# PROVIDED INFORMATION:
------------------------------------------------------------
(* ===== verification/Yar.v ===== *)
(** * Yar: the protocol data the client works on

    The values of package [yar] that [src/client/client.go] uses: the five
    error kinds and [Error], the per-endpoint options [Opt], the fixed-width
    protocol [Header] with its serialisation [Bytes] and its parser [Init],
    the [Request] and [Response] envelopes.  The package itself is not part
    of the sources; field widths and order are those of the wire table of
    the specification (tag 4, id 4, provider 28, credential 32, codec name
    8, body length 4), integers in network byte order. *)

From S2P Require Import Prelude Wire.

(** ** Dynamically typed values ([interface{}]) a codec can carry *)

#[local] Unset Elimination Schemes.
Inductive value : Type :=
| VNil
| VBool (b : bool)
| VInt (z : Z)
| VStr (s : string)
| VList (l : list value).
#[local] Set Elimination Schemes.

(** ** Errors *)

Inductive ErrorType : Type :=
| ErrorParam
| ErrorConfig
| ErrorPackager
| ErrorNetwork
| ErrorResponse.

#[export] Instance ErrorType_eq_dec : EqDecision ErrorType.
Proof. solve_decision. Defined.

Record Error : Type := mkError {
  ErrType : ErrorType;
  ErrMessage : string;
}.

#[export] Instance Error_eq_dec : EqDecision Error.
Proof. solve_decision. Defined.

Definition NewError (t : ErrorType) (msg : string) : Error :=
  {| ErrType := t; ErrMessage := msg |}.

(** ** Options *)

Record Opt : Type := mkOpt {
  MagicNumber : Z;
  Provider : string;
  ServiceName : string;
  Packager : string;
  Timeout : Z;
  RequestGzip : bool;
  AcceptGzip : bool;
  DNSCache : bool;
}.

(** ** The protocol header *)

Definition PackagerLength : Z := 8.
Definition ProtocolLength : Z := 72.
Definition ProviderLength : nat := 28.
Definition TokenLength : nat := 32.

Record Header : Type := mkHeader {
  HMagicNumber : Z;
  HId : Z;
  HProvider : list byte;
  HToken : list byte;
  HPackager : list byte;
  BodyLength : Z;
}.

(** The zero value of the struct: arrays of their declared length. *)
Definition NewHeader : Header :=
  {| HMagicNumber := 0; HId := 0;
     HProvider := replicate ProviderLength x00;
     HToken := replicate TokenLength x00;
     HPackager := replicate 8 x00;
     BodyLength := 0 |}.

(** What the Go types guarantee of a header: integers are [uint32], arrays
    have their declared length. *)
Record wf_header (h : Header) : Prop := {
  wf_magic : is_u32 (HMagicNumber h);
  wf_id : is_u32 (HId h);
  wf_provider : length (HProvider h) = ProviderLength;
  wf_token : length (HToken h) = TokenLength;
  wf_packager : length (HPackager h) = 8%nat;
  wf_bodylength : is_u32 (BodyLength h);
}.

(** [Header.Bytes]: the 80 bytes of the header on the wire. *)
Definition Header_Bytes (h : Header) : list byte :=
  put_u32 (HMagicNumber h) ++ put_u32 (HId h) ++ HProvider h ++ HToken h
  ++ HPackager h ++ put_u32 (BodyLength h).

(** [Header.Init]: fill the header from a buffer; a buffer that is too
    short leaves the header as it is. *)
Definition Header_Init (h : Header) (buf : list byte) : Header :=
  if decide (len buf < ProtocolLength + PackagerLength) then h
  else
    {| HMagicNumber := get_u32 buf;
       HId := get_u32 (drop 4 buf);
       HProvider := take ProviderLength (drop 8 buf);
       HToken := take TokenLength (drop 36 buf);
       HPackager := take 8 (drop 68 buf);
       BodyLength := get_u32 (drop 76 buf) |}.

(** ** Envelopes *)

Record Request : Type := mkRequest {
  Id : Z;
  Method : string;
  Params : option (list value);   (* [None] is the nil slice *)
  Protocol : Header;
}.

(** [NewRequest] draws a fresh correlation id; the draw is the argument. *)
Definition NewRequest (id : Z) : Request :=
  {| Id := u32 id; Method := ""; Params := None; Protocol := NewHeader |}.

Definition ERR_OKEY : Z := 0.

Record Response : Type := mkResponse {
  RespId : Z;
  Status : Z;
  RespError : string;
  Retval : value;
}.

(** Updates of single fields, as the code assigns them. *)
Definition set_Provider (bs : list byte) (h : Header) : Header :=
  mkHeader (HMagicNumber h) (HId h) bs (HToken h) (HPackager h) (BodyLength h).
Definition set_Token (bs : list byte) (h : Header) : Header :=
  mkHeader (HMagicNumber h) (HId h) (HProvider h) bs (HPackager h) (BodyLength h).
Definition set_Packager (bs : list byte) (h : Header) : Header :=
  mkHeader (HMagicNumber h) (HId h) (HProvider h) (HToken h) bs (BodyLength h).
Definition set_MagicNumber (z : Z) (h : Header) : Header :=
  mkHeader z (HId h) (HProvider h) (HToken h) (HPackager h) (BodyLength h).
Definition set_HId (z : Z) (h : Header) : Header :=
  mkHeader (HMagicNumber h) z (HProvider h) (HToken h) (HPackager h) (BodyLength h).
Definition set_BodyLength (z : Z) (h : Header) : Header :=
  mkHeader (HMagicNumber h) (HId h) (HProvider h) (HToken h) (HPackager h) z.

Definition set_Protocol (h : Header) (r : Request) : Request :=
  mkRequest (Id r) (Method r) (Params r) h.
Definition set_Method (m : string) (r : Request) : Request :=
  mkRequest (Id r) m (Params r) (Protocol r).
Definition set_Params (p : option (list value)) (r : Request) : Request :=
  mkRequest (Id r) (Method r) p (Protocol r).

(** ** Equality of values, as a boolean *)

Fixpoint value_eqb (v w : value) : bool :=
  match v, w with
  | VNil, VNil => true
  | VBool a, VBool b => bool_decide (a = b)
  | VInt a, VInt b => bool_decide (a = b)
  | VStr a, VStr b => bool_decide (a = b)
  | VList l, VList k =>
      (fix go (l k : list value) : bool :=
         match l, k with
         | [], [] => true
         | x :: l', y :: k' => value_eqb x y && go l' k'
         | _, _ => false
         end) l k
  | _, _ => false
  end.

(** The width of the header on the wire. *)
Definition HeaderLength : nat := 80.

(** * Lemmas *)

(** ** Induction over values, and decidable equality *)

Section value_ind.
Variable P : value → Prop.
Hypothesis Hnil : P VNil.
Hypothesis Hbool : ∀ b, P (VBool b).
Hypothesis Hint : ∀ z, P (VInt z).
Hypothesis Hstr : ∀ s, P (VStr s).
Hypothesis Hlist : ∀ l, Forall P l → P (VList l).

Fixpoint value_ind' (v : value) : P v :=
  match v with
  | VNil => Hnil
  | VBool b => Hbool b
  | VInt z => Hint z
  | VStr s => Hstr s
  | VList l =>
      Hlist l ((fix go l : Forall P l :=
                  match l with
                  | [] => Forall_nil_2 P
                  | x :: l' => Forall_cons_2 P x l' (value_ind' x) (go l')
                  end) l)
  end.
End value_ind.

Lemma value_eqb_eq v w : value_eqb v w = true ↔ v = w.
Proof.
  revert w. induction v as [| b | z | s | l IH] using value_ind';
    intros [| b' | z' | s' | k]; cbn [value_eqb];
    rewrite ?bool_decide_eq_true; try (split; (done || congruence)).
  revert k. induction IH as [|x l Hx _ IHl]; intros [|y k];
    try (split; (done || congruence)).
  rewrite andb_true_iff, Hx, IHl. split; [intros [-> [= ->]]; done|].
  by intros [= -> ->].
Qed.

#[export] Instance value_eq_dec : EqDecision value.
Proof.
  intros v w. destruct (value_eqb v w) eqn:E; [left | right].
  - by apply value_eqb_eq.
  - intros H%value_eqb_eq. congruence.
Defined.

(** ** The header *)

Lemma HeaderLength_eq : Z.of_nat HeaderLength = ProtocolLength + PackagerLength.
Proof. done. Qed.

Lemma wf_NewHeader : wf_header NewHeader.
Proof. by split; cbn; rewrite ?length_replicate. Qed.

Lemma length_Header_Bytes h :
  wf_header h → length (Header_Bytes h) = HeaderLength.
Proof.
  intros [_ _ Hp Ht Hk _]. unfold Header_Bytes.
  rewrite !length_app, !length_put_u32, Hp, Ht, Hk. done.
Qed.

Lemma wf_Header_Init h buf : wf_header h → wf_header (Header_Init h buf).
Proof.
  intros Hwf. unfold Header_Init. case_decide as Hlen; [done|].
  unfold ProtocolLength, PackagerLength, len in Hlen.
  split; cbn; try apply get_u32_range;
    rewrite length_take, length_drop; unfold ProviderLength, TokenLength; lia.
Qed.

(** Dropping whole fields from the front of a buffer. *)
Lemma drop_field {A} (a b : list A) n m :
  length a = n → drop (n + m) (a ++ b) = drop m b.
Proof. intros <-. apply drop_app_add. Qed.

(** Parsing what [Bytes] wrote gives the header back, whatever follows. *)
Lemma Header_Init_Bytes h0 h rest :
  wf_header h → Header_Init h0 (Header_Bytes h ++ rest) = h.
Proof.
  intros Hwf. unfold Header_Init.
  rewrite decide_False; last first.
  { rewrite len_app. unfold len. rewrite length_Header_Bytes by done.
    pose proof (len_nonneg rest). unfold len in *.
    unfold ProtocolLength, PackagerLength, HeaderLength. lia. }
  destruct Hwf as [Hm Hi Hp Ht Hk Hb]. destruct h as [m i p t k b].
  cbn [HMagicNumber HId HProvider HToken HPackager BodyLength] in *.
  unfold Header_Bytes.
  cbn [HMagicNumber HId HProvider HToken HPackager BodyLength].
  rewrite <-!app_assoc.
  pose proof (length_put_u32 m) as Lm. pose proof (length_put_u32 i) as Li.
  f_equal.
  - by rewrite get_put_u32, u32_small.
  - rewrite (drop_field _ _ 4 0) by done. by rewrite drop_0, get_put_u32, u32_small.
  - rewrite (drop_field _ _ 4 4), (drop_field _ _ 4 0) by done.
    by rewrite drop_0, take_app_length'.
  - rewrite (drop_field _ _ 4 32), (drop_field _ _ 4 28), (drop_field _ _ 28 0) by done.
    by rewrite drop_0, take_app_length'.
  - rewrite (drop_field _ _ 4 64), (drop_field _ _ 4 60), (drop_field _ _ 28 32),
      (drop_field _ _ 32 0) by done.
    by rewrite drop_0, take_app_length'.
  - rewrite (drop_field _ _ 4 72), (drop_field _ _ 4 68), (drop_field _ _ 28 40),
      (drop_field _ _ 32 8), (drop_field _ _ 8 0) by done.
    by rewrite drop_0, get_put_u32, u32_small.
Qed.

Lemma Header_Init_Bytes_exact h0 h :
  wf_header h → Header_Init h0 (Header_Bytes h) = h.
Proof.
  intros. rewrite <-(app_nil_r (Header_Bytes h)). by apply Header_Init_Bytes.
Qed.

(** The field updates keep the header well formed. *)
Lemma wf_set_Provider bs h :
  length bs = ProviderLength → wf_header h → wf_header (set_Provider bs h).
Proof. by intros ? []. Qed.

Lemma wf_set_Token bs h :
  length bs = TokenLength → wf_header h → wf_header (set_Token bs h).
Proof. by intros ? []. Qed.

Lemma wf_set_Packager bs h :
  length bs = 8%nat → wf_header h → wf_header (set_Packager bs h).
Proof. by intros ? []. Qed.

Lemma wf_set_MagicNumber z h :
  is_u32 z → wf_header h → wf_header (set_MagicNumber z h).
Proof. by intros ? []. Qed.

Lemma wf_set_HId z h : is_u32 z → wf_header h → wf_header (set_HId z h).
Proof. by intros ? []. Qed.

Lemma wf_set_BodyLength z h :
  is_u32 z → wf_header h → wf_header (set_BodyLength z h).
Proof. by intros ? []. Qed.

#[export] Hint Resolve wf_NewHeader wf_Header_Init wf_set_Provider wf_set_Token
  wf_set_Packager wf_set_MagicNumber wf_set_HId wf_set_BodyLength : yar.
------------------------------------------------------------
Copy out all lines of the material containing the word "Hypothesis".

Hypothesis Hnil : P VNil.
Hypothesis Hbool : ∀ b, P (VBool b).
Hypothesis Hint : ∀ z, P (VInt z).
Hypothesis Hstr : ∀ s, P (VStr s).
Hypothesis Hlist : ∀ l, Forall P l → P (VList l).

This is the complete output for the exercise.